Over the weekend of June 3rd and 4th, 2017, the third annual Bay Area Book Festival will fill downtown Berkeley with a literary extravaganza that offers pleasure to anyone who has ever loved a book.

Whether you're a fan of science fiction or history, of fiction or memoir, of poetry or food writing, of children's literature or science, come experience one of the best book festivals on the planet!

About Bay Area Book Festival

The San Francisco Bay Area is a legendary literary mecca, the global capital of digital innovation, and a leader in social change. It's the perfect home for a world-class, free, international book festival celebrating the marvels of the written word. Taking place in downtown Berkeley, the two-day event burst onto the literary scene in June 2015 with a festival presenting 300 authors, streets filled with literary exhibitors, and a massive public art installation of a "library temple" made of 50,000 books for the public to take for free.
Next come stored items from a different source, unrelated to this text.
(* ===== verification/Access.v ===== *)
(** * Access: what the guards of a route promise

    A protected handler runs only for an authenticated user who is a member of
    the tenant with enough of a role; everybody else gets one refusal and the
    database stays as it is. *)

From S2P Require Import World Repo RepoInv RepoFrames Sha256 Config Auth Org UserCtx ApiKey Http Middleware.
From S2P Require Import AuthHandler OrgsHandler ProjectsHandler TenantHandlers StorageHandler BillingHandler WebhooksHandler Router.
From stdpp Require Import gmap.
Open Scope Z_scope.
Open Scope list_scope.

#[local] Opaque HasPrefix ToLower TrimSpace drop_str.

(** ** Reading the context *)

Lemma UserID_set u c : Middleware.UserID (c_Set ctxUserID (AStr u) c) = (u, bool_decide (u ≠ "")).
Proof. unfold Middleware.UserID, ctx_string, c_GetString. simpl. by rewrite lookup_insert_eq. Qed.

Lemma ctx_string_set_ne k k' v c : k ≠ k' → ctx_string k (c_Set k' v c) = ctx_string k c.
Proof. intros Hk. unfold ctx_string, c_GetString. simpl. by rewrite lookup_insert_ne. Qed.

Lemma OrgID_set o c : Middleware.OrgID (c_Set ctxOrgID (AStr o) c) = (o, bool_decide (o ≠ "")).
Proof. unfold Middleware.OrgID, ctx_string, c_GetString. simpl. by rewrite lookup_insert_eq. Qed.

(** Only the keys differ. *)
Definition same_request (c c' : Context) : Prop :=
  request c' = request c ∧ params c' = params c ∧ written c' = written c.

#[export] Instance same_request_preorder : PreOrder same_request.
Proof. split; [by intros c|]. intros c1 c2 c3 (?&?&?) (?&?&?). unfold same_request. split_and!; congruence. Qed.

(** ** Outcomes of a guard *)

(** The request was answered by one error. *)
Definition refused (c : Context) (o : outcome Context) : Prop :=
  ∃ s e c', o = Done c' ∧ written c' = written c ++ [JSON s (err_body e)] ∧ (s = 400 ∨ s = 401 ∨ s = 403 ∨ s = 500).

Lemma refused_same c c' o : same_request c c' → refused c' o → refused c o.
Proof. intros (_&_&Hw) (s&e&c''&->&Hc&Hs). exists s, e, c''. rewrite Hw in Hc. auto. Qed.

Lemma refused_fail s e c : (s = 400 ∨ s = 401 ∨ s = 403 ∨ s = 500) → refused c (Done (c_write (JSON s (err_body e)) c)).
Proof. intros Hs. by exists s, e, (c_write (JSON s (err_body e)) c). Qed.

Section gates.
Context `{Random, JWT}.

(** *** Authentication *)

(** The bearer token of a request. *)
Definition bearer (r : Request) (token : string) : Prop :=
  HasPrefix (ToLower (Header r "Authorization")) bearer_prefix = true ∧
  token = TrimSpace (drop_str 7 (Header r "Authorization")) ∧ token ≠ "".

(** Who the request is from; [api_keys_ok]: the route accepts API keys. *)
Inductive authenticated (cfg : Config) (api_keys_ok : bool) (r : Request) (w : World) : string → Prop :=
| authenticated_jwt token now claims :
    bearer r token → (api_keys_ok && HasPrefix token "sk_" = false) → w_now w ≤ now → ParseWithClaims token (JWTAccessSecret cfg) now = Ok (claims, true) →
    authenticated cfg api_keys_ok r w (Auth.UserID claims)
| authenticated_key token k :
    bearer r token → api_keys_ok = true → HasPrefix token "sk_" = true → k ∈ api_keys (w_db w) →
    ak_KeyHash k = hashKey token → ak_RevokedAt k = None → opt_all (λ t, w_now w ≤ t) (ak_ExpiresAt k) →
    authenticated cfg api_keys_ok r w (ak_ID k).

Lemma run_Parse token secret w :
  run (Parse token secret) w =
  (Done (match ParseWithClaims token secret (w_now (tick w)) with
         | Err e => Err e
         | Ok (c, true) => Ok c
         | Ok (c, false) => Err ErrTokenInvalidClaims
         end), tick w).
Proof.
  unfold Parse. autorewrite with run.
  destruct (ParseWithClaims _ _ _) as [[c []]|e]; done.
Qed.

(** What [Validate] finds. *)
Lemma Validate_ok token w r w' :
  run (ApiKey.Validate token) w = (Done (Ok (Some r)), w') →
  w_db w' = w_db w ∧
  ∃ k, k ∈ api_keys (w_db w) ∧ ak_KeyHash k = hashKey token ∧ ak_RevokedAt k = None ∧
    opt_all (λ t, w_now w ≤ t) (ak_ExpiresAt k) ∧ r = MkLookupResult (ak_ID k) (ak_OrgID k).
Proof.
  simpl. unfold svc_Validate. rewrite run_bind.
  destruct (exec_cases (GetAPIKeyByHash (hashKey token)) w) as (x&w1&->&Hs).
  destruct Hs as [a d gid w1 Hev E Hdb|e' gid w1 Hev E Hdb|m w1 Hq Hev Hdb|m a d gid w1 Hq Hev E Hdb];
    [|simpl; repeat case_match; done..].
  unfold GetAPIKeyByHash in E.
  destruct (query_row_filter_id (λ k, ak_KeyHash k = hashKey token ∧ ak_RevokedAt k = None)
    (api_keys (w_db w)) (w_db w)) as [(k&Hk&[Hh Hr]&Eq)|[_ Eq]]; rewrite Eq in E; [|done].
  injection E as <- <-. destruct Hev as (Hnow&_). unfold opt_all.
  destruct (ak_ExpiresAt k) as [t|] eqn:Et; autorewrite with run; simpl.
  - case_ltb; simpl; [done|]. autorewrite with run. simpl. intros [= <- <-]. simpl in *. split; [done|].
    exists k. split_and!; try done. rewrite Et. intros ? [= <-]. lia.
  - autorewrite with run. simpl. intros [= <- <-]. simpl. split; [done|].
    exists k. split_and!; try done. by rewrite Et.
Qed.

Lemma Validate_reads token : reads (ApiKey.Validate token).
Proof. simpl. unfold svc_Validate. steps. Qed.

Definition authenticated_as (uid : string) (c c1 : Context) : Prop :=
  same_request c c1 ∧ Middleware.UserID c1 = (uid, bool_decide (uid ≠ "")) ∧
  c_GetString ctxRole c1 = c_GetString ctxRole c.

Definition key_service (api_keys_ok : bool) : option ApiKey.Service :=
  if api_keys_ok then Some ApiKey.service else None.

Lemma AuthWithAPIKeys_gate cfg keys next c w o w' :
  run (AuthWithAPIKeys cfg (key_service keys) next c) w = (o, w') →
  (refused c o ∧ w_db w' = w_db w) ∨
  ∃ uid c1 w1, authenticated cfg keys (request c) w uid ∧ authenticated_as uid c c1 ∧
    w_db w1 = w_db w ∧ run (next c1) w1 = (o, w').
Proof.
  unfold AuthWithAPIKeys, fail, json_reply, c_GetHeader.
  destruct (HasPrefix (ToLower _) bearer_prefix) eqn:Hp; cbn [negb].
  2: { intros [= <- <-]. left. split; [|done]. apply refused_fail; auto. }
  set (token := TrimSpace _).
  destruct (decide (token = "")) as [|Hne].
  { intros [= <- <-]. left. split; [|done]. apply refused_fail; auto. }
  assert (bearer (request c) token) as Hb by done.
  assert (keys && HasPrefix token "sk_" = false → ∀ w o w', run (let! r := Parse token (JWTAccessSecret cfg) in
      match r with
      | Ok claims => next (c_Set ctxUserID (AStr (Auth.UserID claims)) c)
      | Err _ => Ret (c_write (JSON 401 (err_body "invalid_token")) c)
      end) w = (o, w') →
    (refused c o ∧ w_db w' = w_db w) ∨
    ∃ uid c1 w1, authenticated cfg keys (request c) w uid ∧ authenticated_as uid c c1 ∧
      w_db w1 = w_db w ∧ run (next c1) w1 = (o, w')) as Hjwt.
  { clear w o w'. intros Hsk w o w'. rewrite run_bind, run_Parse. simpl.
    destruct (ParseWithClaims _ _ _) as [[claims []]|e] eqn:Ep; simpl.
    2,3: intros [= <- <-]; left; split; [apply refused_fail; auto|done].
    intros Hr. right. eexists _, _, (tick w). split_and!; [|..|exact Hr].
    - eapply authenticated_jwt; [done|done| |exact Ep]. lia.
    - split_and!; [done|apply UserID_set|]. unfold c_GetString. simpl. by rewrite lookup_insert_ne.
    - done. }
  destruct keys; cbn [key_service]; [|by apply Hjwt]. destruct (HasPrefix token "sk_") eqn:Hsk; [|by apply Hjwt].
  rewrite run_bind.
  pose proof (reads_run _ w (Validate_reads token)) as Hdb.
  destruct (run (ApiKey.Validate token) w) as [[[[r|]|e]|m] w1] eqn:Ev; simpl in *.
  - intros Hr. right. apply Validate_ok in Ev as (_&k&Hk&Hh&Hrev&Hexp&->). simpl in *.
    eexists (ak_ID k), _, w1. split_and!; [by eapply authenticated_key|..|done|exact Hr].
    split_and!; [done|..].
    + unfold Middleware.UserID. rewrite !ctx_string_set_ne by done. apply UserID_set.
    + unfold c_GetString. simpl. by rewrite !lookup_insert_ne by done.
  - intros [= <- <-]. left. split; [|done]. apply refused_fail; auto.
  - intros [= <- <-]. left. split; [|done]. apply refused_fail; auto.
  - exfalso. revert Ev. clear. simpl. unfold svc_Validate. rewrite run_bind.
    destruct (exec_cases (GetAPIKeyByHash (hashKey token)) w) as (x&w2&->&_).
    destruct x as [row|e]; simpl; [|by case_match].
    destruct (ak_ExpiresAt row); autorewrite with run; simpl; [case_ltb; simpl; [done|]|];
      autorewrite with run; done.
Qed.

(** *** Membership *)

(** The role a user has in an organization. *)
Definition member_role (d : Database) (org uid role : string) : Prop :=
  ∃ m, m ∈ memberships d ∧ mem_OrgID m = org ∧ mem_UserID m = uid ∧ mem_Role m = role.

Lemma IsMember_run org uid w :
  ∃ r w1, run (Org.IsMember org uid) w = (Done r, w1) ∧ w_db w1 = w_db w ∧
    ∀ role, r = Ok (true, role) → member_role (w_db w) org uid role.
Proof.
  simpl. unfold pg_IsMember. rewrite run_bind.
  destruct (exec_cases (GetMemberRole org uid) w) as (x&w1&->&Hs). simpl.
  destruct Hs as [a d gid w1 Hev E Hdb|e' gid w1 Hev E Hdb|m w1 Hq Hev Hdb|m a d gid w1 Hq Hev E Hdb].
  - unfold GetMemberRole in E.
    destruct (query_row_filter (λ m, mem_key m = (org, uid)) mem_Role (memberships (w_db w)) (w_db w))
      as [(m&Hm&Hk&Eq)|[_ Eq]]; rewrite Eq in E; [|done].
    simplify_eq. eexists _, w1. split_and!; [done|done|]. intros role [= <-]. unfold mem_key in Hk.
    exists m. by simplify_eq.
  - destruct (is_no_rows e'); eexists _, w1; (split_and!; [done|done|done]).
  - eexists _, w1. split_and!; [done|done|done].
  - apply GetMemberRole_reads in E as (_&<-&_); [|done]. eexists _, w1. split_and!; [done|done|done].
Qed.

Lemma GetActiveOrg_run uid w :
  ∃ r w1, run (UserCtx.GetActiveOrg uid) w = (Done r, w1) ∧ w_db w1 = w_db w.
Proof.
  simpl. unfold pg_GetActiveOrg. rewrite run_bind.
  destruct (exec_cases (Repo.GetActiveOrg uid) w) as (x&w1&E1&_).
  pose proof (reads_run (exec (Repo.GetActiveOrg uid)) w) as Hr. rewrite E1 in *. simpl in *.
  assert (w_db w1 = w_db w) as Hdb by (apply Hr; steps).
  destruct x as [a|e]; simpl; [eauto|]. case_match; simpl; eauto.
Qed.

Definition tenant_of (org role : string) (c c1 : Context) : Prop :=
  same_request c c1 ∧ Middleware.UserID c1 = Middleware.UserID c ∧ Middleware.OrgID c1 = (org, true) ∧
  c_GetString ctxRole c1 = if decide (role = "") then c_GetString ctxRole c else Some role.

Lemma Tenant_gate next c w o w' uid :
  Middleware.UserID c = (uid, bool_decide (uid ≠ "")) →
  run (Tenant Org.pgService UserCtx.pgService next c) w = (o, w') →
  (refused c o ∧ w_db w' = w_db w) ∨
  ∃ org role c1 w1, uid ≠ "" ∧ org ≠ "" ∧ member_role (w_db w) org uid role ∧ tenant_of org role c c1 ∧
    w_db w1 = w_db w ∧ run (next c1) w1 = (o, w').
Proof.
  intros Hu. unfold Tenant, fail, json_reply. rewrite Hu.
  destruct (decide (uid = "")) as [->|Hne].
  { simpl. intros [= <- <-]. left. split; [|done]. apply refused_fail; auto. }
  rewrite bool_decide_true, bool_decide_false by done. cbn [negb orb].
  set (h := TrimSpace _). rewrite run_bind.
  assert (∃ org w1, run (if decide (h = "") then
            let! r := UserCtx.GetActiveOrg uid in Ret (match r with Ok (id, true) => id | _ => h end)
          else Ret h) w = (Done org, w1) ∧ w_db w1 = w_db w) as (org&w1&E1&Hdb1).
  { destruct (decide (h = "")); [|eauto]. rewrite run_bind.
    destruct (GetActiveOrg_run uid w) as (r&w1&->&Hdb). eauto. }
  rewrite E1. destruct (decide (org = "")) as [|Horg].
  { simpl. intros [= <- <-]. left. split; [|done]. apply refused_fail; auto. }
  rewrite run_bind. destruct (IsMember_run org uid w1) as (r&w2&->&Hdb2&Hm). rewrite Hdb1 in *.
  destruct r as [[[] role]|e]; cbn [negb].
  - intros Hr. right. eexists org, role, _, w2. split_and!; [done|done|by apply Hm| |done|exact Hr].
    assert (∀ v c, Middleware.UserID (c_Set ctxOrgID v c) = Middleware.UserID c ∧
                   c_GetString ctxRole (c_Set ctxOrgID v c) = c_GetString ctxRole c) as Hset.
    { intros v c2. split; [by apply ctx_string_set_ne|]. unfold c_GetString. simpl. by rewrite lookup_insert_ne. }
    destruct (decide (role = "")); split_and!; try done.
    + apply Hset.
    + rewrite OrgID_set. by rewrite bool_decide_true.
    + rewrite decide_True by done. apply Hset.
    + unfold Middleware.UserID. rewrite ctx_string_set_ne by done. apply Hset.
    + unfold Middleware.OrgID. rewrite ctx_string_set_ne by done.
      change (Middleware.OrgID (c_Set ctxOrgID (AStr org) c) = (org, true)).
      rewrite OrgID_set. by rewrite bool_decide_true.
    + rewrite decide_False by done. unfold c_GetString. simpl. by rewrite lookup_insert_eq.
  - intros [= <- <-]. left. split; [|done]. apply refused_fail; auto.
  - intros [= <- <-]. left. split; [|done]. apply refused_fail; auto 6.
Qed.

Lemma RequireRole_gate minRole next c w o w' :
  run (RequireRole minRole next c) w = (o, w') →
  (refused c o ∧ w_db w' = w_db w) ∨
  ∃ role, c_GetString ctxRole c = Some role ∧ roleOrder minRole ≤ roleOrder role ∧ run (next c) w = (o, w').
Proof.
  unfold RequireRole, fail, json_reply. destruct (c_GetString ctxRole c) as [role|]; simpl.
  - case_ltb; simpl; [|right; eauto].
    intros [= <- <-]. left. split; [|done]. apply refused_fail; auto.
  - intros [= <- <-]. left. split; [|done]. apply refused_fail; auto.
Qed.
End gates.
The second event, held June 4-5, 2016, again featured 300 speakers from the Bay Area and around the world, Berkeley streets renamed "Literary Lane," "Radical Row," "Eco Alley" and filled with 230 exhibitors, a large Children's Area and stage, the return of the library-temple, and -- new for 2016 -- a mini film festival on cinema and literature created with the Berkeley Art Museum and Pacific Film Archive. The next festival is scheduled for June 3-4, 2017.